(Stored data entries)
(** Every way the function can return, when the generated id is new: a
    failure that leaves the database as it was, or a success. *)
Lemma create_returns_cases flt (m : machine (option uuid)) j m' :
  (forall r, In r (reservations (m_db m)) -> r_id r <> new_id) ->
  create flt m = (Returned j, m') ->
  (j_success j = Some false /\ m_db m' = m_db m) \/
  creation_succeeded (m_db m) j (m_db m').
Proof.
  intros Hfresh Hrun. unfold create_reservation_with_assignment in Hrun.
  rewrite run_set_vars in Hrun. unfold exception_block in Hrun.
  match type of Hrun with
  | match ?c with _ => _ end = _ => destruct c as [[j1|e] m1] eqn:Hbody
  end.
  - injection Hrun as <- <-. apply create_body_returns in Hbody. simpl in Hbody.
    destruct Hbody as [[Hf [Hdb|Hdb]]|Hs]; [left; auto | left | right; exact Hs].
    split; [exact Hf|]. rewrite Hdb.
    apply (delete_inserted_reservation row). exact Hfresh.
  - left. apply create_body_outcome in Hbody; [|reflexivity|exact Hfresh].
    destruct Hbody as [Hvars _]. simpl in Hrun.
    unfold create_reservation_handler in Hrun.
    unfold bind at 1 in Hrun. unfold bind at 1 in Hrun. unfold get_vars in Hrun.
    simpl in Hrun.
    destruct Hvars as [Hv|Hv]; rewrite Hv in Hrun.
    + unfold ret in Hrun. injection Hrun as <- <-. auto.
    + unfold execute, statement in Hrun. simpl in Hrun.
      destruct (flt (m_count m1)); [discriminate|].
      unfold ret in Hrun. injection Hrun as <- <-. simpl. split; [reflexivity|].
      apply delete_reservation_fresh, Hfresh.
Qed.

(** A success can only come from the body: the handler answers with a failure. *)
Lemma create_success_comes_from_body flt (m : machine (option uuid)) j m' :
  create flt m = (Returned j, m') ->
  j_success j = Some true ->
  creation_succeeded (m_db m) j (m_db m').
Proof.
  intros Hrun Hok. unfold create_reservation_with_assignment in Hrun.
  rewrite run_set_vars in Hrun. unfold exception_block in Hrun.
  match type of Hrun with
  | match ?c with _ => _ end = _ => destruct c as [[j1|e] m1] eqn:Hbody
  end.
  - injection Hrun as <- <-. apply create_body_returns in Hbody. simpl in Hbody.
    destruct Hbody as [[Hf _]|Hs]; [congruence | exact Hs].
  - exfalso. simpl in Hrun. unfold create_reservation_handler in Hrun.
    unfold bind at 1 in Hrun. unfold bind at 1 in Hrun. unfold get_vars in Hrun.
    simpl in Hrun.
    destruct (m_vars m1) as [id|].
    + unfold execute, statement in Hrun. simpl in Hrun.
      destruct (flt (m_count m1)); [discriminate|].
      unfold ret in Hrun. injection Hrun as <- <-. discriminate.
    + unfold ret in Hrun. injection Hrun as <- <-. discriminate.
Qed.
End CreateCases.

(** A reservation without assignment rows does not change the availability
    of any table. *)
Lemma is_table_available_insert (r : reservation) (d : DB) (tid : uuid) (p_date : date)
      (p_start_at p_end_at : timestamptz) (p_exclude : option uuid) :
  (forall a, In a (reservation_table_assignments d) -> rta_reservation_id a <> r_id r) ->
  is_table_available (insert_reservation r d) tid p_date p_start_at p_end_at p_exclude
  = is_table_available d tid p_date p_start_at p_end_at p_exclude.
Proof.
  intros Hnone. unfold is_table_available. simpl. rewrite existsb_app. simpl.
  replace (existsb (fun a => uuid_eqb (rta_reservation_id a) (r_id r)
                             && uuid_eqb (rta_table_id a) tid)
                   (reservation_table_assignments d)) with false.
  - simpl. rewrite !orb_false_r. reflexivity.
  - symmetry. apply not_true_is_false. intros He. apply existsb_exists in He.
    destruct He as (a & Hin & Ha). apply andb_true_iff in Ha. destruct Ha as [Ha _].
    apply uuid_eqb_eq in Ha. exact (Hnone a Hin Ha).
Qed.
(** C6 (amended). Schema evolution only appends: every alteration request
    carries the fetched schema unchanged, followed by definitions under names
    the fetched schema lacks. When the fetched schema has fields of the six
    permitted types only, a value whose Go type differs from the one recorded
    for the remote field of its name (the last field of that name in the
    fetched schema) is reported by a printed warning and nothing more: the
    synchroniser goes on, and its only error is the store's rejection of the
    request. When the fetched schema has a field of another type, the
    synchroniser returns the error that names that type before looking at
    any value: it prints no warning and issues no request. *)
Theorem updateSchema_keeps_remote_fields {W}
    (rangeOrder : nat -> bigqueryrow -> list (string * goValue))
    (table : bigquery.Table W) (rows : list bigqueryrow)
    (w w1 w2 : W) meta err t :
  RangeOrders rangeOrder ->
  bigquery.Metadata_ table w = (inl meta, w1) ->
  updateSchema rangeOrder table rows w = (err, w2, t) ->
  (forall schema etag, (schema, etag) ∈ updatesOf t ->
     exists new, schema = bigquery.Schema_ meta ++ new
                 /\ forall f, f ∈ new ->
                      bigquery.Name f ∉ fieldNames (bigquery.Schema_ meta))
  /\ (Forall permitted (bigquery.Schema_ meta) ->
      (forall (i : nat) (row : bigqueryrow) value pre field post goType,
         rows !! i = Some row ->
         row !! bigquery.Name field = Some value ->
         bigquery.Schema_ meta = pre ++ field :: post ->
         bigquery.Name field ∉ fieldNames post ->
         knownFieldType (bigquery.Type_ field) = Some goType ->
         goType <> TypeOf_String value ->
         SchemaFieldMismatch (bigquery.Name field) (TypeOf_String value)
           ∈ linesOf t)
      /\ (err = None
          \/ exists tm e,
               (bigquery.Update_ table tm (bigquery.ETag meta) w1).1 = Some e
               /\ Update tm (bigquery.ETag meta) ∈ t
               /\ err = Some ("unable to update schema: " +:+ e)))
  /\ (~ Forall permitted (bigquery.Schema_ meta) ->
      exists field,
        field ∈ bigquery.Schema_ meta
        /\ knownFieldType (bigquery.Type_ field) = None
        /\ err = Some (refusedType field)
        /\ w2 = w1 /\ t = [Metadata]).
Proof.
  intros Hperm Hmeta Hrun.
  split; [|split]; cycle 2.
  { intros Hnot. by eapply updateSchema_refused. }
  - destruct (knownLoop (bigquery.Schema_ meta) ∅ ∅) as [known|e0] eqn:Hknown;
      cycle 1.
    { rewrite (updateSchema_schema_rejected rangeOrder table rows w meta w1 e0
                 Hmeta Hknown) in Hrun.
      injection Hrun as <- <- <-. intros schema etag Hin.
      by apply elem_of_nil in Hin. }
    rewrite (updateSchema_run rangeOrder table rows w meta w1 known Hmeta Hknown)
      in Hrun.
    pose proof (fun key => staged_batch_names rangeOrder rows
                             (bigquery.Schema_ meta) key Hperm) as Hnames.
    destruct (staged _ (entriesOf rangeOrder rows)) as [|field0 new] eqn:Hnew.
    + injection Hrun as <- <- <-.
      destruct (trace_without_update
                  (loopLines (entriesOf rangeOrder rows) (initialState meta known)))
        as (Hu & _).
      rewrite Hu. intros schema etag Hin. by apply elem_of_nil in Hin.
    + injection Hrun as <- <- <-.
      match goal with
      | |- context [Metadata :: (Printf <$> ?l) ++ [Printf (UpdatingSchemaCount ?n); Update ?tm ?e]] =>
          destruct (trace_with_update l n tm e) as (Hu & _)
      end.
      rewrite Hu. intros schema etag Hin. apply list_elem_of_singleton in Hin.
      injection Hin as -> ->. exists (field0 :: new). split; [reflexivity|].
      intros f Hf. apply (Hnames (bigquery.Name f)).
      unfold fieldNames. apply list_elem_of_fmap. eauto.
  - intros Hall.
    destruct (knownLoop_permitted _ ∅ ∅ Hall) as (known & Hknown & Hkf & _).
    rewrite (updateSchema_run rangeOrder table rows w meta w1 known Hmeta Hknown)
      in Hrun.
    assert (Hwarn :
      forall (i : nat) (row : bigqueryrow) value pre field post goType,
        rows !! i = Some row ->
        row !! bigquery.Name field = Some value ->
        bigquery.Schema_ meta = pre ++ field :: post ->
        bigquery.Name field ∉ fieldNames post ->
        knownFieldType (bigquery.Type_ field) = Some goType ->
        goType <> TypeOf_String value ->
        SchemaFieldMismatch (bigquery.Name field) (TypeOf_String value)
          ∈ loopLines (entriesOf rangeOrder rows) (initialState meta known)).
    { intros i row value pre field post goType Hrow Hkey Hsplit Hlast Hty Hne.
      apply loopLines_mismatch.
      - apply entriesOf_elem; eauto.
      - simpl. apply Hkf. right. rewrite Hsplit. unfold fieldNames.
        rewrite fmap_app. apply elem_of_app. right. left.
      - simpl. unfold index. rewrite Hsplit in Hknown.
        by rewrite (knownLoop_last_type _ _ _ _ _ _ Hlast Hknown), Hty. }
    destruct (staged _ (entriesOf rangeOrder rows)) as [|field0 new] eqn:Hnew.
    + injection Hrun as <- <- <-.
      destruct (trace_without_update
                  (loopLines (entriesOf rangeOrder rows) (initialState meta known)))
        as (_ & _ & _ & _ & Hl).
      rewrite Hl. split; [exact Hwarn|by left].
    + injection Hrun as <- <- <-.
      match goal with
      | |- context [Metadata :: (Printf <$> ?l) ++ [Printf (UpdatingSchemaCount ?n); Update ?tm ?e]] =>
          destruct (trace_with_update l n tm e) as (_ & _ & _ & _ & Hl)
      end.
      rewrite Hl. split.
      * intros i row value pre field post goType Hrow Hkey Hsplit Hlast Hty Hne.
        apply elem_of_app. left. eauto.
      * match goal with
        | |- context [bigquery.Update_ table ?tm ?e w1] =>
            destruct (bigquery.Update_ table tm e w1) as [[e'|] w'] eqn:Hup
        end; simpl; [right|by left].
        eexists _, e'. split; [by rewrite Hup|]. split; [|reflexivity].
        right. apply elem_of_app. right. right. left.
Qed.

Lemma updateSchema_keeps_remote_fields_witness :
  SchemaFieldMismatch "name" "string"
    ∈ linesOf (updateSchema Samples.mapOrder
                 (Samples.store Samples.metaBooleanName []) Samples.statusRows
                 0%nat).2
  /\ updatesOf (updateSchema Samples.mapOrder
                  (Samples.store Samples.metaBooleanName []) Samples.statusRows
                  0%nat).2
     = [([Samples.field "name" bigquery.BooleanFieldType;
          Samples.field "http_status" bigquery.NumericFieldType], "etag-4")].
Proof.
  split; [|vm_compute; reflexivity].
  destruct (updateSchema Samples.mapOrder (Samples.store Samples.metaBooleanName [])
              Samples.statusRows 0%nat) as [[err w2] t] eqn:Hrun.
  destruct (updateSchema_keeps_remote_fields Samples.mapOrder
              (Samples.store Samples.metaBooleanName []) Samples.statusRows
              0%nat 0%nat w2 Samples.metaBooleanName err t
              mapOrder_RangeOrders eq_refl Hrun) as (_ & Hok & _).
  destruct Hok as [Hwarn _].
  - repeat constructor. by exists "bool".
  - apply (Hwarn 0%nat (default ∅ (Samples.statusRows !! 0%nat))
             (GoString "span1") []
             (Samples.field "name" bigquery.BooleanFieldType) [] "bool");
      try reflexivity; [|discriminate].
    intros Hin. by apply elem_of_nil in Hin.
Defined.

(** C6, as stated, fails: when the fetched schema has a column of another
    type (here INTEGER), a value that does not match its remote field (a
    string under the BOOLEAN field "name") is not reported, and the
    synchroniser ends in an error. *)
Lemma updateSchema_refused_schema_hides_mismatch :
  knownFieldType bigquery.BooleanFieldType = Some "bool"
  /\ default ∅ (Samples.statusRows !! 0%nat) !! "name" = Some (GoString "span1")
  /\ TypeOf_String (GoString "span1") = "string"
  /\ updateSchema Samples.mapOrder (Samples.store Samples.metaBooleanInteger [])
       Samples.statusRows 0%nat
     = (Some "BigQuery field type INTEGER incompatible with span attribute value types",
        0%nat, [Metadata]).
Proof. repeat split; vm_compute; reflexivity. Qed.

(** C10 (amended). When the fetched schema has fields of the six permitted
    types only, a new field that is not named "ts" and whose value, in the
    first row of the batch that has the field, is of none of the Go types
    bool, float64, int64, string and byte is neither skipped nor refused: its
    definition, with the empty field type, is part of the one alteration
    request, which defines the name once, and the result of the synchroniser
    is the store's answer to that request. When the fetched schema has a
    field of another type, the synchroniser returns the error that names
    that type before looking at the batch, and sends no request. *)
Theorem updateSchema_stages_unsupported_type {W}
    (rangeOrder : nat -> bigqueryrow -> list (string * goValue))
    (table : bigquery.Table W) (pre post : list bigqueryrow) (row : bigqueryrow)
    (w w1 w2 : W) meta err t key value :
  RangeOrders rangeOrder ->
  bigquery.Metadata_ table w = (inl meta, w1) ->
  updateSchema rangeOrder table (pre ++ row :: post) w = (err, w2, t) ->
  (forall r : bigqueryrow, r ∈ pre -> r !! key = None) ->
  row !! key = Some value ->
  typeSwitch value = None ->
  key <> "ts" ->
  key ∉ fieldNames (bigquery.Schema_ meta) ->
  (Forall permitted (bigquery.Schema_ meta) ->
   exists new,
     updatesOf t = [(bigquery.Schema_ meta ++ new, bigquery.ETag meta)]
     /\ {| bigquery.Name := key;
           bigquery.Type_ := bigquery.ZeroFieldType;
           bigquery.Required := false |} ∈ new
     /\ (forall f, f ∈ new -> bigquery.Name f = key ->
                   bigquery.Type_ f = bigquery.ZeroFieldType)
     /\ err = updateResult
                (bigquery.Update_ table
                   {| bigquery.Schema_update := bigquery.Schema_ meta ++ new |}
                   (bigquery.ETag meta) w1).1)
  /\ (~ Forall permitted (bigquery.Schema_ meta) ->
      exists field,
        field ∈ bigquery.Schema_ meta
        /\ knownFieldType (bigquery.Type_ field) = None
        /\ err = Some (refusedType field)
        /\ w2 = w1 /\ t = [Metadata]).
Proof.
  intros Hperm Hmeta Hrun Hpre Hrow Hsw Hts Hnin.
  split; [|intros Hnot; by eapply updateSchema_refused].
  intros Hall.
  destruct (knownLoop_permitted _ ∅ ∅ Hall) as (known & Hknown & _).
  rewrite (updateSchema_run rangeOrder table _ w meta w1 known Hmeta Hknown)
    in Hrun.
  assert (Hzero : stagedField key value
                  = {| bigquery.Name := key;
                       bigquery.Type_ := bigquery.ZeroFieldType;
                       bigquery.Required := false |}).
  { unfold stagedField. by rewrite (inferredType_unsupported key value Hts Hsw). }
  assert (Hfield : stagedField key value
                     ∈ staged (list_to_set (fieldNames (bigquery.Schema_ meta)))
                         (entriesOf rangeOrder (pre ++ row :: post))).
  { apply staged_first_row; try assumption. by rewrite elem_of_list_to_set. }
  pose proof (staged_NoDup (list_to_set (fieldNames (bigquery.Schema_ meta)))
                (entriesOf rangeOrder (pre ++ row :: post))) as Hnd.
  destruct (staged _ (entriesOf rangeOrder (pre ++ row :: post)))
    as [|field0 new] eqn:Hnew.
  - by apply elem_of_nil in Hfield.
  - injection Hrun as <- <- <-.
    match goal with
    | |- context [Metadata :: (Printf <$> ?l) ++ [Printf (UpdatingSchemaCount ?n); Update ?tm ?e]] =>
        destruct (trace_with_update l n tm e) as (Hu & _)
    end.
    exists (field0 :: new). rewrite Hu, <- Hzero.
    split; [reflexivity|]. split; [exact Hfield|]. split; [|reflexivity].
    intros f Hf Hname.
    rewrite (NoDup_names_eq (field0 :: new) f (stagedField key value) Hnd Hf Hfield
               Hname).
    by rewrite Hzero.
Qed.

Your assignment – All lines of the data that hold "ZeroFieldType" need to be copied.

Answer to this problem –
           bigquery.Type_ := bigquery.ZeroFieldType;
                   bigquery.Type_ f = bigquery.ZeroFieldType)
                       bigquery.Type_ := bigquery.ZeroFieldType;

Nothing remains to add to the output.